I began experimenting, figuring out how to build a habit of happiness. In this I was encouraged by something Richard Heinburg wrote in his book, ‘Memories and Visions of Paradise’ : ‘Medical experiments have consistently shown that mental attitudes and emotional states have a significant influence on health. Emotional states associated with egoic separateness – anger, blame, and feelings of isolation – tend to reduce the levels of body chemicals that serve to raise the pain threshold (endorphins) and that maintain immunity to infection (immunoglobulins). Emotions associated with transcendence of ego – for example, empathy, forgiveness, and nurturing – produce higher levels of these critical body chemicals.’

I figured that if happiness arose out of well being; the right balance of hormones in my body, and the right habits – then the only way to build that balance was to make the right actions. So my first task was to practice letting go of my expectations, and focus on acceptance of life as it came. I stopped panicking when periods of unhappiness, or sadness arose in me, and I stopped looking for fun to pep me up.

I began practicing walking more slowly, looking around me: encouraging my sense of self to keep expanding beyond the little cocoon of my personal concerns.

Increasingly I began to find myself taking pleasure in little things – a bird pecking at a crust of bread, a cat lying asleep in its back in the sun. I found that small things that people did for me every so often could have a profound effect on me. One genuine smile from a stranger could transform my whole day. I began to notice the small acts of kindness that people do, which rarely get noticed or acknowledged.

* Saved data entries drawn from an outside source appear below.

(* ===== verification/Words.v ===== *)
(** Word and byte-string operations shared by the cryptographic components:
    rotations, big-endian words of a byte string, xor of byte strings,
    [slice::chunks], with the lemmas the ciphers and hashes use. *)

From S2P Require Import Prelude Bits.

(** ** Rotations of [w]-bit words *)
Definition rotr (w n x : Z) : Z := Z.lor (Z.shiftr x n) (wrap w (Z.shiftl x (w - n))).
Definition rotl (w n x : Z) : Z := Z.lor (wrap w (Z.shiftl x n)) (Z.shiftr x (w - n)).

(** [a.wrapping_add(b)] *)
Definition wadd (w a b : Z) : Z := wrap w (a + b).

(** [!x] on [w] bits *)
Definition wnot (w x : Z) : Z := Z.lxor x (Z.ones w).

(** ** Byte strings *)

(** [for i in 0..n { a[i] ^= b[i]; }] on slices of which the shorter sets the
    length. *)
Definition xor_bytes (a b : list Z) : list Z := zip_with Z.lxor a b.

(** [data.chunks(n)]: pieces of [n] bytes, the last one shorter. *)
Fixpoint chunks_aux {A} (fuel n : nat) (l : list A) : list (list A) :=
  match fuel, l with
  | O, _ | _, [] => []
  | S f, _ => take n l :: chunks_aux f n (drop n l)
  end.
Definition chunks {A} (n : nat) (l : list A) : list (list A) := chunks_aux (length l) n l.

(** ** Writing into a fixed-size buffer *)

(** [while idx < lim { buf[idx] = v; idx += 1; }]: the loop runs [lim - idx]
    times. *)
Fixpoint fill_from {A} (n : nat) (v : A) (idx : nat) (buf : list A) : list A :=
  match n with
  | O => buf
  | S n' => fill_from n' v (S idx) (<[idx := v]> buf)
  end.

(** [buf[at..at+src.len()].copy_from_slice(src)] *)
Definition copy_at {A} (at_ : nat) (src buf : list A) : list A :=
  take at_ buf ++ src ++ drop (at_ + length src) buf.

(** ** Lemmas on byte strings *)

Lemma length_to_be_bytes n v : length (to_be_bytes n v) = n.
Proof. unfold to_be_bytes. by rewrite length_reverse, length_to_le_bytes. Qed.

Lemma to_be_bytes_ok n v : bytes_ok (to_be_bytes n v).
Proof. unfold to_be_bytes. apply Forall_reverse, to_le_bytes_ok. Qed.

Lemma to_le_bytes_wrap n v : to_le_bytes n (wrap (8 * Z.of_nat n) v) = to_le_bytes n v.
Proof.
  revert v. induction n as [|n IH]; intros v; [done|].
  unfold wrap. rewrite pow256_S. cbn [to_le_bytes].
  rewrite Z.rem_mul_r by (lia || apply Z.pow_pos_nonneg; lia).
  apply (f_equal2 cons).
  - by rewrite (Z.mul_comm 256 _), Z.mod_add, Z.mod_mod by lia.
  - rewrite (Z.mul_comm 256 _), Z.div_add, (Z.div_small (v `mod` 256)), Z.add_0_l
      by (lia || (apply Z.mod_pos_bound; lia)).
    apply IH.
Qed.

Lemma to_be_bytes_wrap n v : to_be_bytes n (wrap (8 * Z.of_nat n) v) = to_be_bytes n v.
Proof. unfold to_be_bytes. by rewrite to_le_bytes_wrap. Qed.

Lemma from_to_be_bytes n v : uN (8 * Z.of_nat n) v → from_be_bytes (to_be_bytes n v) = v.
Proof.
  intros. unfold from_be_bytes, to_be_bytes. by rewrite reverse_involutive, from_to_le_bytes.
Qed.

Lemma to_from_be_bytes bs : bytes_ok bs → to_be_bytes (length bs) (from_be_bytes bs) = bs.
Proof.
  intros H. unfold from_be_bytes, to_be_bytes.
  rewrite <- (length_reverse bs), to_from_le_bytes by by apply Forall_reverse.
  apply reverse_involutive.
Qed.

Lemma from_be_bytes_snoc l x : from_be_bytes (l ++ [x]) = x + 256 * from_be_bytes l.
Proof. unfold from_be_bytes. by rewrite reverse_snoc. Qed.

Lemma to_be_bytes_S n v : to_be_bytes (S n) v = to_be_bytes n (v `div` 256) ++ [v `mod` 256].
Proof. unfold to_be_bytes. by rewrite <- reverse_cons. Qed.

Lemma from_be_bytes_range bs : bytes_ok bs → uN (8 * Z.of_nat (length bs)) (from_be_bytes bs).
Proof.
  intros H. unfold from_be_bytes. rewrite <- (length_reverse bs).
  by apply from_le_bytes_range, Forall_reverse.
Qed.

Lemma length_fill_from {A} n (v : A) i buf : length (fill_from n v i buf) = length buf.
Proof. revert i buf. induction n; intros; simpl; [done|]. by rewrite IHn, length_insert. Qed.

(** The loop writes [n] copies at [idx] and leaves the rest alone. *)
Lemma fill_from_app {A} n (v : A) pre mid post :
  length mid = n → fill_from n v (length pre) (pre ++ mid ++ post) = pre ++ replicate n v ++ post.
Proof.
  revert pre mid. induction n as [|n IH]; intros pre mid Hm; simpl.
  - by rewrite (nil_length_inv mid Hm).
  - destruct mid as [|m mid]; [done|]. simpl in Hm. injection Hm as Hm.
    rewrite insert_app_r_alt by lia. rewrite Nat.sub_diag. simpl.
    rewrite !(cons_middle v), !(app_assoc pre [v]).
    replace (S (length pre)) with (length (pre ++ [v])) by (rewrite length_app; simpl; lia).
    by rewrite IH.
Qed.

Lemma copy_at_app {A} (src pre mid : list A) :
  length mid = length src → copy_at (length pre) src (pre ++ mid) = pre ++ src.
Proof.
  intros H. unfold copy_at. rewrite take_app_length. rewrite drop_app_add', drop_ge by lia.
  by rewrite app_nil_r.
Qed.

(** ** Chunks *)

Lemma chunks_aux_fuel {A} n f f' (l : list A) :
  (0 < n)%nat → (length l ≤ f)%nat → (length l ≤ f')%nat → chunks_aux f n l = chunks_aux f' n l.
Proof.
  intros Hn. revert f' l. induction f as [|f IH]; intros f' l H H'; destruct l as [|x l]; try done;
    try (by destruct f'); cbn [length] in *; [lia|].
  destruct f' as [|f']; [lia|]. cbn [chunks_aux]. f_equal.
  apply IH; rewrite length_drop; cbn [length]; lia.
Qed.

Lemma chunks_nil {A} n : chunks n ([] : list A) = [].
Proof. done. Qed.

Lemma chunks_app {A} n (b l : list A) :
  (0 < n)%nat → length b = n → chunks n (b ++ l) = b :: chunks n l.
Proof.
  intros Hn Hb. unfold chunks. destruct b as [|x b]; [simpl in Hb; lia|].
  rewrite length_app. cbn [length Nat.add app chunks_aux].
  rewrite app_comm_cons, take_app_length', drop_app_length' by done. f_equal.
  apply chunks_aux_fuel; cbn [length] in Hb; lia.
Qed.

Lemma chunks_short {A} n (l : list A) : (0 < length l ≤ n)%nat → chunks n l = [l].
Proof.
  intros H. unfold chunks. destruct l as [|x l]; [simpl in H; lia|]. cbn [length] in *.
  cbn [chunks_aux]. rewrite take_ge, drop_ge by (cbn [length]; lia). by destruct (length l).
Qed.

Lemma chunks_step {A} n (l : list A) :
  (0 < n)%nat → l ≠ [] → chunks n l = take n l :: chunks n (drop n l).
Proof.
  intros Hn Hl. destruct (decide (n ≤ length l)%nat) as [H|H].
  - rewrite <- (take_drop n l) at 1. apply chunks_app; [done|]. rewrite length_take. lia.
  - rewrite take_ge, drop_ge by lia. rewrite chunks_short by (destruct l; simpl in *; [done|lia]).
    by rewrite chunks_nil.
Qed.

(** Induction on a byte string by its chunks. *)
Lemma chunks_ind {A} n (P : list A → Prop) :
  (0 < n)%nat → P [] → (∀ l, l ≠ [] → P (drop n l) → P l) → ∀ l, P l.
Proof.
  intros Hn H0 HS l. remember (length l) as k eqn:E. revert l E.
  induction k as [k IH] using lt_wf_ind. intros l E.
  destruct l as [|x l]; [done|]. apply HS; [done|].
  eapply IH; [|done]. rewrite length_drop. subst. cbn [length]. lia.
Qed.

Lemma concat_chunks {A} n (l : list A) : (0 < n)%nat → concat (chunks n l) = l.
Proof.
  intros Hn. revert l. apply (chunks_ind n); [done..|]. intros l Hl IH.
  rewrite chunks_step by done. cbn [concat]. rewrite IH. apply take_drop.
Qed.

Lemma chunks_concat {A} n (bs : list (list A)) :
  (0 < n)%nat → Forall (λ b, length b = n) bs → ∀ l, chunks n (concat bs ++ l) = bs ++ chunks n l.
Proof.
  intros Hn Hbs l. induction Hbs as [|b bs Hb _ IH]; [done|].
  cbn [concat]. rewrite <- app_assoc, chunks_app by done. by rewrite IH.
Qed.

Lemma length_chunks {A} n k (l : list A) :
  (0 < n)%nat → length l = (k * n)%nat → length (chunks n l) = k.
Proof.
  intros Hn. revert l. induction k as [|k IH]; intros l Hl; [by rewrite (nil_length_inv l)|].
  rewrite <- (take_drop n l), chunks_app by (done || rewrite length_take; lia).
  cbn [length]. rewrite IH; [done|]. rewrite length_drop. lia.
Qed.

Lemma chunks_length_le {A} n (l : list A) : (0 < n)%nat → Forall (λ c, 0 < length c ≤ n)%nat (chunks n l).
Proof.
  intros Hn. revert l. apply (chunks_ind n); [done|constructor|]. intros l Hl IH.
  rewrite chunks_step by done. constructor; [|done].
  destruct l; [done|]. rewrite length_take. cbn [length]. lia.
Qed.

(** ** Reading a bit *)

Lemma bit_eqb x i : 0 ≤ i → (Z.land (Z.shiftr x i) 1 =? 1) = Z.testbit x i.
Proof.
  intros Hi. change 1 with (Z.ones 1) at 1. rewrite Z.land_ones by lia. change (2 ^ 1) with 2.
  rewrite <- Z.bit0_mod, Z.shiftr_spec, Z.add_0_l by lia. by destruct (Z.testbit x i).
Qed.

(** ** Xor of byte strings *)

Lemma lxor_uN w a b : 0 ≤ w → uN w a → uN w b → uN w (Z.lxor a b).
Proof.
  intros Hw Ha Hb. apply testbit_uN; [done| |].
  - apply Z.lxor_nonneg. destruct Ha, Hb. lia.
  - intros j Hj. rewrite Z.lxor_spec.
    by rewrite (uN_testbit_high w a), (uN_testbit_high w b) by done.
Qed.

Lemma length_xor_bytes a b : length (xor_bytes a b) = min (length a) (length b).
Proof. apply length_zip_with. Qed.

Lemma xor_bytes_ok a b : bytes_ok a → bytes_ok b → bytes_ok (xor_bytes a b).
Proof.
  intros Ha Hb. unfold xor_bytes.
  revert b Hb. induction Ha as [|x a Hx _ IH]; intros [|y b] Hb; simpl; try by constructor.
  inversion Hb; subst. constructor; [apply lxor_uN; (done || lia)|by apply IH].
Qed.

(** Xor with the same key stream twice is the identity. *)
Lemma xor_bytes_cancel a k : (length a ≤ length k)%nat → xor_bytes (xor_bytes a k) k = a.
Proof.
  revert k. induction a as [|x a IH]; intros [|y k] H; simpl in *; try done; [lia|].
  rewrite Z.lxor_assoc, Z.lxor_nilpotent, Z.lxor_0_r. f_equal. apply IH. lia.
Qed.

Lemma xor_bytes_comm a b : xor_bytes a b = xor_bytes b a.
Proof. revert b. induction a; intros [|y b]; simpl; [done..|]. by rewrite Z.lxor_comm, IHa. Qed.

Lemma xor_bytes_take n a b : xor_bytes (take n a) b = take n (xor_bytes a b).
Proof. revert n b. induction a; intros [|n] [|y b]; simpl; try done. by rewrite IHa. Qed.

Lemma xor_bytes_app a1 a2 b1 b2 :
  length a1 = length b1 → xor_bytes (a1 ++ a2) (b1 ++ b2) = xor_bytes a1 b1 ++ xor_bytes a2 b2.
Proof. intros H. unfold xor_bytes. by apply zip_with_app. Qed.

(** A longer second string does not matter. *)
Lemma xor_bytes_prefix a b c : (length a ≤ length b)%nat → xor_bytes a (b ++ c) = xor_bytes a b.
Proof. revert b. induction a; intros [|y b] H; simpl in *; try done; [lia|]. rewrite IHa by lia. done. Qed.

Lemma xor_bytes_inj_r a b b' :
  length a = length b → length a = length b' → xor_bytes a b = xor_bytes a b' → b = b'.
Proof.
  revert b b'. induction a as [|x a IH]; intros [|y b] [|y' b'] H H'; simpl in *; try done.
  intros [= E Et]. f_equal; [|apply IH; (done || lia)].
  apply (f_equal (Z.lxor x)) in E. by rewrite <- !Z.lxor_assoc, Z.lxor_nilpotent, !Z.lxor_0_l in E.
Qed.

Lemma to_be_bytes_inj n v v' :
  uN (8 * Z.of_nat n) v → uN (8 * Z.of_nat n) v' → to_be_bytes n v = to_be_bytes n v' → v = v'.
Proof. intros H H' E. rewrite <- (from_to_be_bytes n v H), E. by apply from_to_be_bytes. Qed.

(** ** Checking a property of all bytes *)

Lemma forall_byte (P : Z → bool) :
  forallb P (seqZ 0 256) = true → ∀ b, uN 8 b → P b = true.
Proof.
  intros H b [H1 H2]. rewrite forallb_forall in H. apply H, list_elem_of_In, elem_of_seqZ. lia.
Qed.

Lemma forall_byte2 (P : Z → Z → bool) :
  forallb (λ a, forallb (P a) (seqZ 0 256)) (seqZ 0 256) = true →
  ∀ a b, uN 8 a → uN 8 b → P a b = true.
Proof.
  intros H a b Ha Hb. apply (forall_byte (P a)); [|done].
  by apply (forall_byte (λ a, forallb (P a) (seqZ 0 256)) H).
Qed.

Lemma nth_bytes_ok n l : bytes_ok l → uN 8 (nth n l 0).
Proof.
  intros H. revert n. induction H as [|x l Hx _ IH]; intros [|n]; cbn [nth]; try done;
    unfold uN; lia.
Qed.

#[export] Hint Resolve nth_bytes_ok : smartos.
#[export] Hint Resolve to_be_bytes_ok length_to_be_bytes xor_bytes_ok : smartos.
#[global] Arguments to_be_bytes : simpl never.
#[global] Arguments from_be_bytes : simpl never.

Inspired, I too began to practice these things: leading with kindness instead of mistrust and I found that the transformative effect went both ways. As I treated people so they began to treat me.
Instead of fighting to be first in the queue I began to allow others before me. Instead of arguing with people, I began listening and allowing different opinions to coexist alongside mine. I found this created a mutual sense of inquiry which felt wonderful, rather than the adrenalized and temporary euphoria of having ‘won’.
As the happiness habit slowly built itself within me, I found my thoughts became more naturally infused with qualities of well-being: peace and tranquillity, friendliness, kindness, generosity and affection. I began to enjoy life in a way I had not in the past.

And am I happy now? Well, I don’t know, but the interesting thing is, I no longer ask that question. And that makes me very happy.